[RECORDS SUPPLIED — start]

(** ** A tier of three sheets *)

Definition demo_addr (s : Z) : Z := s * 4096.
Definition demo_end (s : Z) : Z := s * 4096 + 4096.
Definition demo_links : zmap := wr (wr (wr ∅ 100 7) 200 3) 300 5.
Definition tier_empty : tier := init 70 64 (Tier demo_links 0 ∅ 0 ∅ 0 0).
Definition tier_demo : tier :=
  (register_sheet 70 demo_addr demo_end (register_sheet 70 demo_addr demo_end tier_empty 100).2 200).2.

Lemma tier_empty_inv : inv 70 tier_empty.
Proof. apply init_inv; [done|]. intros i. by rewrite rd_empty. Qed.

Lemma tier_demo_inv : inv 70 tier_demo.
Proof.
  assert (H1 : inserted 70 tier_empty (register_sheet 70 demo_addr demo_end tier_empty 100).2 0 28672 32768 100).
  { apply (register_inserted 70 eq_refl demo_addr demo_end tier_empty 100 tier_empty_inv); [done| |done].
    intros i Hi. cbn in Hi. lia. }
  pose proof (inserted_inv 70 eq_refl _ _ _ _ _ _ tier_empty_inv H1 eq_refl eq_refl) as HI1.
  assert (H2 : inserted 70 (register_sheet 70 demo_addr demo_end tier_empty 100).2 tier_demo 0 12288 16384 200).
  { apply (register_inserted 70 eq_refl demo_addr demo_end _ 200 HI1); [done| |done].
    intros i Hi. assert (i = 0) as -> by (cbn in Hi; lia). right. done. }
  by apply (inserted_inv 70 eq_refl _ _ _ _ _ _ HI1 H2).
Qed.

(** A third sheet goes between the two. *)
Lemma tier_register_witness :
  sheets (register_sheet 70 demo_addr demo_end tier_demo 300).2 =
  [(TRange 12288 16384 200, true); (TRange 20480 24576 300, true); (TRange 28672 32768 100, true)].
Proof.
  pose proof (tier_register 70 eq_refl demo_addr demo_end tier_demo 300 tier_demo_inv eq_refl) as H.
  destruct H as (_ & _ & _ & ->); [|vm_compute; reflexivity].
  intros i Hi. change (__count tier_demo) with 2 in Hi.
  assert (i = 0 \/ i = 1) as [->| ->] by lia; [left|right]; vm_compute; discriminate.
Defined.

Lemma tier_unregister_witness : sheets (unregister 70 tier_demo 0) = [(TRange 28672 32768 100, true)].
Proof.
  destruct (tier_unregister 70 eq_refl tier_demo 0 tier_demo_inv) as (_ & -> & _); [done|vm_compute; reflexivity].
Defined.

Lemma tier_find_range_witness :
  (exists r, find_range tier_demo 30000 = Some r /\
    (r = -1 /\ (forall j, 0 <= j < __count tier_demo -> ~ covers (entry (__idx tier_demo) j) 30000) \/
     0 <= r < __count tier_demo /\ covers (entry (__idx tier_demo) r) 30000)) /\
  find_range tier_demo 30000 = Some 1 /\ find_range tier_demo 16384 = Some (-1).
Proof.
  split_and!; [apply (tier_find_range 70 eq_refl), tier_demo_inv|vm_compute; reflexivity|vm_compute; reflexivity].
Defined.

[RECORDS SUPPLIED — finish]

EXERCISE DETAILS: Some lines above hold the word "pose". Copy all of them.

TASK ANSWER:
  pose proof (inserted_inv 70 eq_refl _ _ _ _ _ _ tier_empty_inv H1 eq_refl eq_refl) as HI1.
  pose proof (tier_register 70 eq_refl demo_addr demo_end tier_demo 300 tier_demo_inv eq_refl) as H.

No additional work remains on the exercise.